Spectra, Energy Levels and Energy Transfer in High Symmetry Lanthanide Compounds

The Ln3+ ion is situated at a site of octahedral symmetry in crystals of the lanthanide elpasolites, M2ALnX6. The syntheses and crystal structures of M2ALnX6 are described, with particular reference to phase transitions. The centrosymmetric environment of Ln3+ confers different spectral properties than are observed for most solid-state lanthanide ion systems, and the selection rules are deduced. The vibrational, electronic Raman and electronic spectra of the lanthanide elpasolite systems are presented and discussed.

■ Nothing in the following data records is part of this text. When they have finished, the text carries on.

Lemma risk_checks_ok om a v name : registered a v name om →
  ∃ b om', risk_checks a om = Ok (b, om') /\ registered a v name om' /\ views om' = views om.
Proof.
  intros [Hi (o & Ha & Hst & Hv & Hnz & Hr) Hs]. unfold risk_checks, get_order, get_inst. rewrite Ha.
  destruct (inv_known _ Hi a o Ha) as [[i Hinst] Hses]. unfold mbind, res_bind. rewrite Hinst.
  destruct (firm_new_order o i (om_firm_risk om)) as [ok f].
  assert (registered a v name (om <| om_firm_risk := f |>)) as Hreg.
  { split; [|by exists o|done]. exact (proj1 (invariant_proper _ _ (same_core_firm f om)) Hi). }
  case_if; [|by do 2 eexists]. clear Hif ok.
  destruct (inst_validate o i) as [[b i'] o'] eqn:Hval.
  destruct (inst_validate_frame _ _ _ _ _ Hval) as (Hp & Ho' & Hb).
  assert (view o' = view o) as Hview by (unfold view, phase_of; rewrite Hb, Ho'; done).
  assert (same_identity o o') as Hid by (unfold same_identity; rewrite Hb, Ho'; done).
  assert (sizes_ok o') as Hok by (pose proof (inv_sizes _ Hi a o Ha); by rewrite Ho').
  destruct (unsent_phase o Hst) as [_ Hout].
  assert (o_state o' = NEW_AND_UNSENT) as Hst' by (by rewrite Ho').
  destruct (unsent_phase o' Hst') as [_ Hout']. clear Ho' Hval.
  set (om1 := om <| om_firm_risk := f |>) in *.
  destruct (put_inst_off true 0 0 om1 (o_instrument o) i i') as [Hi1 Hf1]; try done.
  { apply invariant_off_0, Hreg. }
  do 2 eexists. split; [done|]. split; [split|].
  - apply respond with o; try done; [by apply invariant_off_0 in Hi1|lia].
  - exists o'. cbn. rewrite lookup_insert_eq, Hview.
    destruct Hid as (-> & -> & -> & _ & ->). split_and!; try done. intros j. rewrite lookup_insert_eq. intros [= <-].
    rewrite Hp. eauto.
  - done.
  - rewrite (views_same _ a o o'); [|done|done]. by rewrite (views_frame _ _ Hf1).
Qed.
(* ===== verification/ManualCorrect.v ===== *)
(** * What the operator can do

    Whatever is typed, the strategy drives the order manager through steps that
    keep its books, and nothing it dereferences is missing; what its lists say;
    the price a position is closed out at; and the markets that it offers and
    cannot send to. *)

From Stdlib Require Import Ascii Qcanon QArith Lqa.
From stdpp Require Import sorting.
From S2P Require Import Prelude StdMap Dbl Time Types Order Position Config Instrument FirmRisk.
From S2P Require Import OrderLog Blotter Session SimSession OrderManager OrderInvariant OrderLifecycle OrderRoom.
From S2P Require Import Boe20Attr Manual.
Open Scope Z_scope.

(** ** What the order manager's operations leave in place *)

Section Keeps.
Context {D S : Type} `{Dbl D} `{!OrderSession D S} `{!OrderSessionLaws D S}.
Implicit Types (om : OrderManager D S) (o : Order D).

(** Orders stay, with their market; so do sessions; the instruments are the same. *)
Record keeps om om' : Prop := mkKeeps {
  keeps_order a o : om_heap om !! a = Some o →
    ∃ o', om_heap om' !! a = Some o' /\ o_market o' = o_market o;
  keeps_session name s : om_sessions om !! name = Some s →
    ∃ s', om_sessions om' !! name = Some s' /\ ss_market s' = ss_market s;
  keeps_universe esi : is_Some (om_universe om !! esi) → is_Some (om_universe om' !! esi)
}.
#[export] Instance keeps_preorder : PreOrder keeps.
Proof.
  split.
  - intros om. split; eauto.
  - intros om1 om2 om3 [A1 B1 C1] [A2 B2 C2]. split; [..|by auto].
    + intros a o Ha. destruct (A1 a o Ha) as (o2 & H2 & E2). destruct (A2 a o2 H2) as (o3 & ? & ?).
      exists o3. split; congruence.
    + intros n s Hs. destruct (B1 n s Hs) as (s2 & H2 & E2). destruct (B2 n s2 H2) as (s3 & ? & ?).
      exists s3. split; congruence.
Qed.

Lemma keeps_core om om' : om_heap om' = om_heap om → om_sessions om' = om_sessions om →
  om_universe om' = om_universe om → keeps om om'.
Proof. intros E1 E2 E3. split; rewrite ?E1, ?E2, ?E3; eauto. Qed.
Lemma keeps_put_order om a o o' : om_heap om !! a = Some o → o_market o' = o_market o →
  keeps om (put_order a o' om).
Proof.
  intros Ha Hm. split; cbn; [|eauto..]. intros b x Hb. destruct (decide (a = b)) as [<-|].
  - rewrite lookup_insert_eq. exists o'. split; congruence.
  - rewrite lookup_insert_ne by done. eauto.
Qed.
Lemma keeps_new_order om o : keeps om (create_order o om).2.
Proof.
  split; cbn; [|eauto..]. intros b x Hb. rewrite lookup_insert_ne; [by eauto|].
  intros <-. by apply (is_fresh (dom (om_heap om))), elem_of_dom.
Qed.
Lemma keeps_put_session om name s s' : om_sessions om !! name = Some s →
  ss_market s' = ss_market s → keeps om (put_session name s' om).
Proof.
  intros Hs Hm. split; cbn; [eauto| |eauto]. intros n x Hn. destruct (decide (name = n)) as [<-|].
  - rewrite lookup_insert_eq. exists s'. split; congruence.
  - rewrite lookup_insert_ne by done. eauto.
Qed.
Lemma keeps_put_inst om esi i : keeps om (put_inst i esi om).
Proof. split; cbn; [eauto..|]. intros e He. by apply lookup_insert_is_Some'; right. Qed.
Lemma books_firm_event om om' esi g : firm_event esi g om = Ok om' → keeps om om'.
Proof.
  unfold firm_event. intros Hf. res_inv. destruct x0 as [f p]. res_inv.
  etransitivity; [apply (keeps_put_inst om esi)|by apply keeps_core].
Qed.
Lemma get_order_Ok a om o : get_order a om = Ok o ↔ om_heap om !! a = Some o.
Proof. unfold get_order. case_match; naive_solver. Qed.
Lemma get_session_ref_Ok name om s : get_session_ref name om = Ok s ↔ om_sessions om !! name = Some s.
Proof. unfold get_session_ref. case_match; naive_solver. Qed.
Lemma session_only_market o o' : session_fields_only o o' → o_market o' = o_market o.
Proof. by intros [? _]. Qed.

The electronic spectra are described in terms of the 4fN-4fN zero phonon line and the vibronic sideband structure and the success of intensity calculations is evaluated. The synergy of one- and two-photon studies is emphasized. The differences with the 4fN-4fN−15d spectra of M2ALnX6 are illustrated. The parametrization of the energy level datasets is assessed and the success of recent refinements is analysed. Following a brief review of the theory of energy transfer in crystals, experimental studies of quenching, cross-relaxation, upconversion and photon avalanche in neat and doped elpasolite systems are reviewed. Physical mechanisms are given for spectral features and for energy transfer pathways.